Szef PKW: odmowa odebrania którejkolwiek karty do głosowania musi być odnotowana

Odmowa odebrania którejkolwiek karty do głosowania musi być odnotowana w spisie wyborców, tylko w ten sposób obwodowa komisja wyborcza będzie mogła rozliczyć się z otrzymanych kart - powiedział w środę przewodniczący PKW Sylwester Marciniak. Zaznaczył, że przepisy nie przewidują "odrębnego potwierdzania w spisie wyborców odbioru kart do głosowania".

2023-08-30, 16:44

Szef PKW: odmowa odebrania którejkolwiek karty do głosowania musi być odnotowana
Szef PKW: odmowa odebrania którejkolwiek karty do głosowania musi być odnotowana. Foto: Andrzej Hulimka / Forum

Były szef MSZ Jacek Czaputowicz pytany ostatnio w TVN24 o to, czy weźmie udział w referendum 15 października odpowiedział m.in., że nie chce swoich preferencji wyborczych publicznie prezentować, ale zdaje sobie sprawę, że jest to duży problem dla wielu Polaków.

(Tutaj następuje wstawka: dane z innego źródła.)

(** C31: a text converted between any two of the three encodings is the same
    text: UTF-8 to UCS-4 and back, UTF-8 to UTF-16 and back, UCS-4 to UTF-16
    and back all give what they started from, with the exact counts and no
    error; [xutf8_to_ucs4_fast], which checks nothing, agrees with
    [xutf8_to_ucs4] on it. *)
Theorem conversions_round_trip g_try_malloc_n cs :
  (forall n size, g_try_malloc_n n size = true) ->
  Forall text_char cs -> 6 * zlen (encs cs) < 2 ^ 31 - 4 ->
  let utf8 := encs cs in
  let utf16 := words_of utf16_words cs in
  (forall want_read,
    xutf8_to_ucs4 g_try_malloc_n utf8 (zlen utf8) want_read = Some (whole (zlen utf8) cs) /\
    xutf8_to_utf16 g_try_malloc_n utf8 (zlen utf8) want_read = Some (whole (zlen utf8) utf16) /\
    xutf16_to_utf8 g_try_malloc_n utf16 (zlen utf16) want_read = Some (whole (zlen utf16) utf8) /\
    xutf16_to_ucs4 g_try_malloc_n utf16 (zlen utf16) want_read = Some (whole (zlen utf16) cs)) /\
  g_ucs4_to_utf8 g_try_malloc_n cs (zlen cs) = Some (whole (zlen cs) utf8) /\
  g_ucs4_to_utf16 g_try_malloc_n cs (zlen cs) = Some (whole (zlen cs) utf16) /\
  xutf8_to_ucs4_fast utf8 (zlen utf8) = Some (cs ++ [0], zlen cs).
Proof.
  intros Hm Hcs Hov utf8 utf16. pose proof (text_chars _ Hcs) as Hch.
  pose proof (encs_bytes cs (chars_codes _ Hch)) as Hb. pose proof (text_words cs Hcs) as Hw.
  pose proof (text_sizes cs Hcs) as Hz. fold utf8 in Hb, Hz, Hov. fold utf16 in Hw, Hz.
  assert (Forall (fun c => char c /\ Some 1 <> None) cs) as H1 by (eapply Forall_impl; [exact Hch|done]).
  assert (Forall (fun c => char c /\ utf16_units c <> None) cs) as H2.
  { eapply Forall_impl; [exact Hcs|]. intros c Hc. pose proof (text_char_char c Hc) as Hcc. split; [done|].
    destruct (proj2 (utf16_units_text c Hcc) Hc) as [u ->]. done. }
  assert (Forall (fun c => 0 <= c) cs) as Hp by (eapply Forall_impl; [exact Hch|]; unfold char; cbn; lia).
  split_and!; [intros want_read; split_and!|..].
  - destruct (utf8_to_ucs4_ok g_try_malloc_n utf8 (zlen utf8) want_read utf8) as (ds & rest & o & E & Hds & Ho & ->);
      [apply source_self|done|lia|].
    destruct (encs_unique _ _ _ _ _ _ H1 Hds Ho E) as (-> & -> & ->). by rewrite Hm, converted_whole.
  - destruct (utf8_to_utf16_ok g_try_malloc_n utf8 (zlen utf8) want_read utf8) as (ds & rest & o & E & Hds & Ho & ->);
      [apply source_self|done|lia|].
    destruct (encs_unique _ _ _ _ _ _ H2 (text_chars _ Hds) Ho E) as (-> & -> & ->). by rewrite Hm, converted_whole.
  - destruct (utf16_to_utf8_ok g_try_malloc_n utf16 (zlen utf16) want_read utf16) as (ds & rest & o & k & E & Hds & Ho & ->);
      [apply source_self|done|lia|].
    destruct (words_unique _ _ _ _ _ Hcs Hds Ho E) as (-> & -> & ->). by rewrite Hm, converted_whole.
  - destruct (utf16_to_ucs4_ok g_try_malloc_n utf16 (zlen utf16) want_read utf16) as (ds & rest & o & k & E & Hds & Ho & ->);
      [apply source_self|done|lia|].
    destruct (words_unique _ _ _ _ _ Hcs Hds Ho E) as (-> & -> & ->). by rewrite Hm, converted_whole.
  - destruct (ucs4_to_utf8_ok g_try_malloc_n cs (zlen cs) cs) as (ds & rest & o & E & Hds & Ho & ->);
      [apply source_self|done|lia|].
    destruct (stops_at_unique char _ _ _ _ ltac:(unfold char; lia) Hch Ho E) as (-> & -> & ->).
    by rewrite Hm, converted_whole.
  - destruct (ucs4_to_utf16_ok g_try_malloc_n cs (zlen cs) cs) as (ds & rest & o & E & Hds & Ho & ->);
      [apply source_self|done|lia|].
    destruct (stops_at_unique text_char _ _ _ _ ltac:(by intros c [_ ?]) Hcs Ho E) as (-> & -> & ->).
    by rewrite Hm, converted_whole.
  - apply (utf8_to_ucs4_fast_ok utf8 (zlen utf8) cs utf8); [|apply source_self|by left|lia].
    eapply Forall_impl; [exact Hcs|]. unfold text_char, scalar. cbn. lia.
Qed.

 - Ten system został tak stworzony, by tych, którzy nie odbiorą karty jakoś napiętnować. Komisje mają odnotowywać w spisie wyborców fakt odmowy przyjęcia karty referendalnej. Według mnie jest to cofnięcie nas do czasów komunizmu, gdy Polacy obawiali się bojkotować wybory. Jest to też niestety złamanie zasady tajności głosowania - mówił.

Do publikacji Czaputowicza odniósł się podczas konferencji prasowej w środę przewodniczący PKW.  -  Nieprawdziwe są insynuacje, że działania PKW służą władzy - oświadczył Marciniak. Podkreślił, że wzór spisu wyborców, stosowany m.in. w wyborach parlamentarnych, został określony w odpowiednim rozporządzaniu ministra cyfryzacji.

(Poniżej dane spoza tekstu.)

(** Where the loop of the merge stops: one list is used up, the other is the rest. *)
Definition merge_rest (m l1 l2 : list (Z * Z)) (l1' l2' : Z) (m' r : list (Z * Z)) : Prop :=
  m' ++ r = m ++ merged by_data l1 l2 /\ r <> [] /\
  (if negb (l1' =? NULL) then l1' else l2') = first_of r NULL /\
  (m <> [] \/ l1 <> [] /\ l2 <> [] -> m' <> []).

Lemma merge_rest_first a d b e m l1 l2 l1' l2' m' r :
  func d e <= 0 -> merge_rest (m ++ [(a, d)]) l1 ((b, e) :: l2) l1' l2' m' r ->
  merge_rest m ((a, d) :: l1) ((b, e) :: l2) l1' l2' m' r.
Proof.
  intros Hc (E & Hr & Hfst & Hm). unfold merge_rest. rw merge_cons (proj2 (Z.leb_le _ _)) //.
  rw -app_assoc in E. repeat split; try done. intros _. apply Hm. left. by destruct m.
Qed.
Lemma merge_rest_second b e a d m l1 l2 l1' l2' m' r :
  0 < func d e -> merge_rest (m ++ [(b, e)]) ((a, d) :: l1) l2 l1' l2' m' r ->
  merge_rest m ((a, d) :: l1) ((b, e) :: l2) l1' l2' m' r.
Proof.
  intros Hc (E & Hr & Hfst & Hm). unfold merge_rest. rw merge_cons (proj2 (Z.leb_gt _ _)) //.
  rw -app_assoc in E. repeat split; try done. intros _. apply Hm. left. by destruct m.
Qed.

Lemma sort_merge_loop_ok fuel local m l lprev pv1 l1 pv2 l2 :
  (length l1 + length l2 < fuel)%nat -> l1 <> [] \/ l2 <> [] ->
  {{ merging local m l lprev ∗ nodes pv1 l1 NULL ∗ nodes pv2 l2 NULL }}
  sort_merge_loop func fuel (first_of l1 NULL) (first_of l2 NULL) l lprev
  {{ res, ∃ m' r pv l1' l2' l' lprev', ⌜res = (l1', l2', l') /\ merge_rest m l1 l2 l1' l2' m' r⌝ ∧
      (merging local m' l' lprev' ∗ nodes pv r NULL) }}.
Proof.
  revert m l lprev pv1 l1 pv2 l2.
  induction fuel as [|fuel IH]; intros m l lprev pv1 l1 pv2 l2 Hf Hne; [lia|]. cbn [sort_merge_loop].
  destruct l1 as [|[a d] l1].
  - iIntros "(Hm & _ & H2)". iDestruct (nodes_front with "H2") as %Hn; [naive_solver|]. cbn [first_of]. wp_test. wp_step.
    iExists m, l2, pv2, NULL, (first_of l2 NULL), l, lprev. iFrame. iPureIntro. unfold merge_rest. rw merge_nil_l. naive_solver.
  - iIntros "(Hm & H1 & H2)". iDestruct (nodes_not_null with "H1") as %Ha. cbn [first_of]. wp_test.
    destruct l2 as [|[b e] l2]; cbn [first_of].
    + wp_test. wp_step. iExists m, ((a, d) :: l1), pv1, a, NULL, l, lprev. iFrame. iPureIntro.
      unfold merge_rest. rw merge_nil_r (proj2 (Z.eqb_neq a 0)) //. naive_solver.
    + iDestruct (nodes_not_null with "H2") as %Hb. wp_test. iDestruct "H1" as "[Ha H1]". iDestruct "H2" as "[Hb H2]".
      do 2 wp_step. iDestruct (merging_open with "Hm") as (c) "[Hl Hm]".
      destruct (Z.leb_spec (func d e) 0) as [Hc|Hc]; wp_if.
      * do 4 wp_step. iSpecialize ("Hm" with "Hl Ha").
        iCombine "Hb H2" as "H2". iApply wp_wand. iSplitL.
        -- iApply (IH (m ++ [(a, d)]) a a a l1 pv2 ((b, e) :: l2)); [cbn in *; lia|by right|]. iFrame.
        -- iIntros (res) "(%m' & %r & %pv & %l1' & %l2' & %l' & %lp & %Hr & H)".
           iExists m', r, pv, l1', l2', l', lp. iFrame "H". iPureIntro. split; [|done].
           destruct Hr as [-> Hr]. split; [done|]. by apply (merge_rest_first a d).
      * do 4 wp_step. iSpecialize ("Hm" with "Hl Hb").
        iCombine "Ha H1" as "H1". iApply wp_wand. iSplitL.
        -- iApply (IH (m ++ [(b, e)]) b b pv1 ((a, d) :: l1) b l2); [cbn in *; lia|by left|]. iFrame.
        -- iIntros (res) "(%m' & %r & %pv & %l1' & %l2' & %l' & %lp & %Hr & H)".
           iExists m', r, pv, l1', l2', l', lp. iFrame "H". iPureIntro. split; [|done].
           destruct Hr as [-> Hr]. split; [done|]. by apply (merge_rest_second b e).
Qed.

Czaputowicz podważa autorytet PKW

Odnosząc się do tych wypowiedzi przewodniczący Marciniak ocenił, że "w ostatnich dniach pan Jacek Czaputowicz rozpowszechnia w przestrzeni publicznej wiele informacji nieprawdziwych, nieuprawnionych, bezpodstawnych, obraźliwych, a przede wszystkim podważających autorytet PKW".

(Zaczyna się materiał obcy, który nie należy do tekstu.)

(* ===== verification/DQueue.v ===== *)
(** * Double-ended queues: src/glib/gqueue.c

    A queue is an object of the shared memory that holds both ends of a list of
    [DList] and its length. The functions are programs of [Heap] that take its
    address. *)

From iris.proofmode Require Import proofmode.
From S2P Require Import Prelude.
From S2P Require Import Heap.
From S2P Require Import DList.
Local Open Scope Z_scope.

(** ** Fields *)

Definition load_queue (p : Z) : prog xqueue_t :=
  o ← load p; match o with Queue q => mret q | _ => undefined end.
Definition get_head (p : Z) : prog Z := q ← load_queue p; mret (q_head q).
Definition get_tail (p : Z) : prog Z := q ← load_queue p; mret (q_tail q).
Definition get_length (p : Z) : prog Z := q ← load_queue p; mret (q_length q).
Definition set_head (p x : Z) : prog unit :=
  q ← load_queue p; store p (Queue (XQueue x (q_tail q) (q_length q))).
Definition set_tail (p x : Z) : prog unit :=
  q ← load_queue p; store p (Queue (XQueue (q_head q) x (q_length q))).
Definition set_length (p x : Z) : prog unit :=
  q ← load_queue p; store p (Queue (XQueue (q_head q) (q_tail q) x)).

Section gqueue.
Context `{Allocator}.

(** [queue->length++] and [queue->length--]. *)
Definition longer (queue : Z) : prog unit := n ← get_length queue; set_length queue (wrap 32 (n + 1)).
Definition shorter (queue : Z) : prog unit := n ← get_length queue; set_length queue (wrap 32 (n - 1)).

(** [g_return_if_fail (queue != NULL)], [g_return_val_if_fail (...)]. *)
Definition with_queue {A} (queue : Z) (val : A) (rest : prog A) : prog A :=
  return_val_if_fail (negb (queue =? NULL)) "queue != NULL" val rest.

(** ** Making and freeing *)

Definition g_queue_new : prog Z := alloc (Queue (XQueue NULL NULL 0)).

Definition g_queue_init (queue : Z) : prog unit :=
  with_queue queue tt (
  set_tail queue NULL;;
  set_head queue NULL;;
  set_length queue 0).

Definition g_queue_free (queue : Z) : prog unit :=
  with_queue queue tt (
  hd ← get_head queue;
  xlist_free hd;;
  free queue).

Definition g_queue_foreach (queue : Z) (func : Z -> prog unit) : prog unit :=
  with_queue queue tt (
  list ← get_head queue;
  fuel ← loop_bound;
  list_foreach_loop func fuel list).

Definition g_queue_free_full (queue : Z) (free_func : Z -> prog unit) : prog unit :=
  g_queue_foreach queue free_func;;
  g_queue_free queue.

Definition g_queue_clear (queue : Z) : prog unit :=
  with_queue queue tt (
  hd ← get_head queue;
  xlist_free hd;;
  g_queue_init queue).

Definition g_queue_clear_full (queue : Z) (free_func : option (Z -> prog unit)) : prog unit :=
  with_queue queue tt (
  (match free_func with Some free_func => g_queue_foreach queue free_func | None => mret tt end);;
  g_queue_clear queue).

(** ** Reading *)

Definition g_queue_is_empty (queue : Z) : prog bool :=
  with_queue queue true (hd ← get_head queue; mret (hd =? NULL)).
Definition g_queue_get_length (queue : Z) : prog Z := with_queue queue 0 (get_length queue).
Definition g_queue_peek_head_link (queue : Z) : prog Z := with_queue queue NULL (get_head queue).
Definition g_queue_peek_tail_link (queue : Z) : prog Z := with_queue queue NULL (get_tail queue).
Definition g_queue_peek_head (queue : Z) : prog Z :=
  with_queue queue NULL (hd ← get_head queue; if negb (hd =? NULL) then get_data hd else mret NULL).
Definition g_queue_peek_tail (queue : Z) : prog Z :=
  with_queue queue NULL (tl ← get_tail queue; if negb (tl =? NULL) then get_data tl else mret NULL).

(** [for (i = 0; i < n; ++i) link = link->next] *)
Fixpoint step_loop (step : Z -> prog Z) (fuel : nat) (link i n : Z) : prog Z :=
  match fuel with
  | O => undefined
  | S fuel =>
      if i <? n then link ← step link; step_loop step fuel link (i + 1) n
      else mret link
  end.
Definition g_queue_peek_nth_link (queue n : Z) : prog Z :=
  with_queue queue NULL (
  len ← get_length queue;
  if len <=? n then mret NULL
  else
    fuel ← loop_bound;
    if len / 2 <? n then
      let n := wrap 32 (len - n - 1) in
      link ← get_tail queue;
      step_loop get_prev fuel link 0 n
    else
      link ← get_head queue;
      step_loop get_next fuel link 0 n).
Definition g_queue_peek_nth (queue n : Z) : prog Z :=
  with_queue queue NULL (
  link ← g_queue_peek_nth_link queue n;
  if negb (link =? NULL) then get_data link else mret NULL).

Definition g_queue_find (queue data : Z) : prog Z :=
  with_queue queue NULL (hd ← get_head queue; xlist_find hd data).
Definition g_queue_find_custom (queue data : Z) (func : Z -> Z -> Z) : prog Z :=
  with_queue queue NULL (hd ← get_head queue; xlist_find_custom hd data func).
Definition g_queue_link_index (queue link_ : Z) : prog Z :=
  with_queue queue (-1) (hd ← get_head queue; xlist_position hd link_).
Definition g_queue_index (queue data : Z) : prog Z :=
  with_queue queue (-1) (hd ← get_head queue; xlist_index hd data).

(** ** Pushing *)

Definition g_queue_push_head (queue data : Z) : prog unit :=
  with_queue queue tt (
  hd ← get_head queue;
  hd ← xlist_prepend hd data;
  set_head queue hd;;
  tl ← get_tail queue;
  (if tl =? NULL then hd ← get_head queue; set_tail queue hd else mret tt);;
  longer queue).

Definition g_queue_push_tail (queue data : Z) : prog unit :=
  with_queue queue tt (
  tl ← get_tail queue;
  tl ← xlist_append tl data;
  set_tail queue tl;;
  tl ← get_tail queue;
  nx ← get_next tl;
  (if negb (nx =? NULL) then
     tl ← get_tail queue; nx ← get_next tl; set_tail queue nx
   else tl ← get_tail queue; set_head queue tl);;
  longer queue).

(** The checks of a link that is to be added. *)
Definition with_link (name : string) (link : Z) (rest : prog unit) : prog unit :=
  return_val_if_fail (negb (link =? NULL)) (name +:+ " != NULL") tt (
  pv ← get_prev link;
  return_val_if_fail (pv =? NULL) (name +:+ "->prev == NULL") tt (
  nx ← get_next link;
  return_val_if_fail (nx =? NULL) (name +:+ "->next == NULL") tt rest)).

Definition g_queue_push_head_link (queue link : Z) : prog unit :=
  with_queue queue tt (with_link "link" link (
  hd ← get_head queue;
  set_next link hd;;
  hd ← get_head queue;
  (if negb (hd =? NULL) then hd ← get_head queue; set_prev hd link else set_tail queue link);;
  set_head queue link;;
  longer queue)).

Definition g_queue_push_tail_link (queue link : Z) : prog unit :=
  with_queue queue tt (with_link "link" link (
  tl ← get_tail queue;
  set_prev link tl;;
  tl ← get_tail queue;
  (if negb (tl =? NULL) then tl ← get_tail queue; set_next tl link else set_head queue link);;
  set_tail queue link;;
  longer queue)).

Definition g_queue_insert_before (queue sibling data : Z) : prog unit :=
  with_queue queue tt (
  if sibling =? NULL then g_queue_push_tail queue data
  else
    hd ← get_head queue;
    hd ← xlist_insert_before hd sibling data;
    set_head queue hd;;
    longer queue).

Definition g_queue_insert_before_link (queue sibling link_ : Z) : prog unit :=
  with_queue queue tt (with_link "link_" link_ (
  if sibling =? NULL then g_queue_push_tail_link queue link_
  else
    hd ← get_head queue;
    hd ← xlist_insert_before_link hd sibling link_;
    set_head queue hd;;
    longer queue)).

Definition g_queue_insert_after (queue sibling data : Z) : prog unit :=
  with_queue queue tt (
  if sibling =? NULL then g_queue_push_head queue data
  else nx ← get_next sibling; g_queue_insert_before queue nx data).

Definition g_queue_insert_after_link (queue sibling link_ : Z) : prog unit :=
  with_queue queue tt (with_link "link_" link_ (
  if sibling =? NULL then g_queue_push_head_link queue link_
  else nx ← get_next sibling; g_queue_insert_before_link queue nx link_)).

(** [n < 0 || (xuint_t) n >= queue->length] *)
Definition past_end (n len : Z) : bool := (n <? 0) || (len <=? wrap 32 n).

Definition g_queue_push_nth (queue data n : Z) : prog unit :=
  with_queue queue tt (
  len ← get_length queue;
  if past_end n len then g_queue_push_tail queue data
  else
    link ← g_queue_peek_nth_link queue (wrap 32 n);
    g_queue_insert_before queue link data).

(** [xassert]. *)
Definition xassert (b : bool) : prog unit := if b then mret tt else undefined.

Definition g_queue_push_nth_link (queue n link_ : Z) : prog unit :=
  with_queue queue tt (
  return_val_if_fail (negb (link_ =? NULL)) "link_ != NULL" tt (
  len ← get_length queue;
  if past_end n len then g_queue_push_tail_link queue link_
  else
    hd ← get_head queue; xassert (negb (hd =? NULL));;
    tl ← get_tail queue; xassert (negb (tl =? NULL));;
    nx ← g_queue_peek_nth_link queue (wrap 32 n);
    pv ← get_prev nx;
    (if negb (pv =? NULL) then set_next pv link_ else mret tt);;
    set_prev nx link_;;
    set_next link_ nx;;
    set_prev link_ pv;;
    hd ← get_head queue;
    hp ← get_prev hd;
    (if negb (hp =? NULL) then
       hd ← get_head queue; hp ← get_prev hd; set_head queue hp
     else mret tt);;
    tl ← get_tail queue;
    tn ← get_next tl;
    xassert (tn =? NULL);;
    longer queue)).

(** [while (list && func (list->data, data, user_data) < 0)] *)
Fixpoint sorted_loop (func : Z -> Z -> Z) (fuel : nat) (list data : Z) : prog Z :=
  match fuel with
  | O => undefined
  | S fuel =>
      if list =? NULL then mret list
      else
        d ← get_data list;
        if func d data <? 0 then list ← get_next list; sorted_loop func fuel list data
        else mret list
  end.
Definition g_queue_insert_sorted (queue data : Z) (func : Z -> Z -> Z) : prog unit :=
  with_queue queue tt (
  list ← get_head queue;
  fuel ← loop_bound;
  list ← sorted_loop func fuel list data;
  g_queue_insert_before queue list data).

(** ** Popping and removing *)

Definition g_queue_pop_head (queue : Z) : prog Z :=
  with_queue queue NULL (
  hd ← get_head queue;
  if negb (hd =? NULL) then
    node ← get_head queue;
    data ← get_data node;
    nx ← get_next node;
    set_head queue nx;;
    hd ← get_head queue;
    (if negb (hd =? NULL) then hd ← get_head queue; set_prev hd NULL else set_tail queue NULL);;
    xlist_free_1 node;;
    shorter queue;;
    mret data
  else mret NULL).

Definition g_queue_pop_head_link (queue : Z) : prog Z :=
  with_queue queue NULL (
  hd ← get_head queue;
  if negb (hd =? NULL) then
    node ← get_head queue;
    nx ← get_next node;
    set_head queue nx;;
    hd ← get_head queue;
    (if negb (hd =? NULL) then
       hd ← get_head queue; set_prev hd NULL;; set_next node NULL
     else set_tail queue NULL);;
    shorter queue;;
    mret node
  else mret NULL).

Definition g_queue_pop_tail (queue : Z) : prog Z :=
  with_queue queue NULL (
  tl ← get_tail queue;
  if negb (tl =? NULL) then
    node ← get_tail queue;
    data ← get_data node;
    pv ← get_prev node;
    set_tail queue pv;;
    tl ← get_tail queue;
    (if negb (tl =? NULL) then tl ← get_tail queue; set_next tl NULL else set_head queue NULL);;
    shorter queue;;
    xlist_free_1 node;;
    mret data
  else mret NULL).

Definition g_queue_pop_tail_link (queue : Z) : prog Z :=
  with_queue queue NULL (
  tl ← get_tail queue;
  if negb (tl =? NULL) then
    node ← get_tail queue;
    pv ← get_prev node;
    set_tail queue pv;;
    tl ← get_tail queue;
    (if negb (tl =? NULL) then
       tl ← get_tail queue; set_next tl NULL;; set_prev node NULL
     else set_head queue NULL);;
    shorter queue;;
    mret node
  else mret NULL).

Definition g_queue_unlink (queue link_ : Z) : prog unit :=
  with_queue queue tt (
  return_val_if_fail (negb (link_ =? NULL)) "link_ != NULL" tt (
  tl ← get_tail queue;
  (if link_ =? tl then
     tl ← get_tail queue; pv ← get_prev tl; set_tail queue pv
   else mret tt);;
  hd ← get_head queue;
  hd ← xlist_remove_link hd link_;
  set_head queue hd;;
  shorter queue)).

Definition g_queue_delete_link (queue link_ : Z) : prog unit :=
  with_queue queue tt (
  return_val_if_fail (negb (link_ =? NULL)) "link_ != NULL" tt (
  g_queue_unlink queue link_;;
  xlist_free link_)).

Definition g_queue_pop_nth (queue n : Z) : prog Z :=
  with_queue queue NULL (
  len ← get_length queue;
  if len <=? n then mret NULL
  else
    nth_link ← g_queue_peek_nth_link queue n;
    result ← get_data nth_link;
    g_queue_delete_link queue nth_link;;
    mret result).

Definition g_queue_pop_nth_link (queue n : Z) : prog Z :=
  with_queue queue NULL (
  len ← get_length queue;
  if len <=? n then mret NULL
  else
    link ← g_queue_peek_nth_link queue n;
    g_queue_unlink queue link;;
    mret link).

Definition g_queue_remove (queue data : Z) : prog bool :=
  with_queue queue false (
  hd ← get_head queue;
  link ← xlist_find hd data;
  (if negb (link =? NULL) then g_queue_delete_link queue link else mret tt);;
  mret (negb (link =? NULL))).

Fixpoint queue_remove_all_loop (fuel : nat) (queue list data : Z) : prog unit :=
  match fuel with
  | O => undefined
  | S fuel =>
      if list =? NULL then mret tt
      else
        nx ← get_next list;
        d ← get_data list;
        (if d =? data then g_queue_delete_link queue list else mret tt);;
        queue_remove_all_loop fuel queue nx data
  end.
Definition g_queue_remove_all (queue data : Z) : prog Z :=
  with_queue queue 0 (
  old_length ← get_length queue;
  list ← get_head queue;
  fuel ← loop_bound;
  queue_remove_all_loop fuel queue list data;;
  len ← get_length queue;
  mret (wrap 32 (old_length - len))).

(** ** Reordering and copying *)

Definition g_queue_reverse (queue : Z) : prog unit :=
  with_queue queue tt (
  hd ← get_head queue;
  set_tail queue hd;;
  hd ← get_head queue;
  hd ← xlist_reverse hd;
  set_head queue hd).

Definition g_queue_sort (queue : Z) (compare_func : Z -> Z -> Z) : prog unit :=
  with_queue queue tt (
  hd ← get_head queue;
  hd ← xlist_sort_with_data compare_func hd;
  set_head queue hd;;
  hd ← get_head queue;
  tl ← xlist_last hd;
  set_tail queue tl).

Fixpoint queue_copy_loop (fuel : nat) (result list : Z) : prog unit :=
  match fuel with
  | O => undefined
  | S fuel =>
      if list =? NULL then mret tt
      else
        d ← get_data list;
        g_queue_push_tail result d;;
        list ← get_next list;
        queue_copy_loop fuel result list
  end.
Definition g_queue_copy (queue : Z) : prog Z :=
  with_queue queue NULL (
  result ← g_queue_new;
  list ← get_head queue;
  fuel ← loop_bound;
  queue_copy_loop fuel result list;;
  mret result).
End gqueue.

 - Jacek Czaputowicz na podstawie nieprawdziwych informacji oraz insynuacji podważa zaufanie do prawidłowości przeprowadzenia wyborów do Sejmu i Senatu oraz referendum ogólnokrajowego zarządzonych na 15 października br., w tym do PKW. Jednocześnie podważa przy tym jeden z filarów demokratycznego państwa prawnego, czyli zaufanie obywateli do ustalonych wyników wyborów - podkreślił przewodniczący Marciniak.

REKLAMA

Zobacz również na niezalezna.pl:

Brak odrębnych rubryk

- Przepisy powołanego rozporządzenia nie przewidują zamieszczania w spisie dwóch odrębnych rubryk na potwierdzenie odbioru kart do głosowania. PKW nie jest uprawniona do określania innego niż wynikające z rozporządzenia spisu wyborców. Spis wyborców nigdy nie przewidywał zamieszczania rubryk na potwierdzenie odbioru kart w poszczególnych głosowaniach - odrębnie dla poszczególnych wyborów" - powiedział sędzia.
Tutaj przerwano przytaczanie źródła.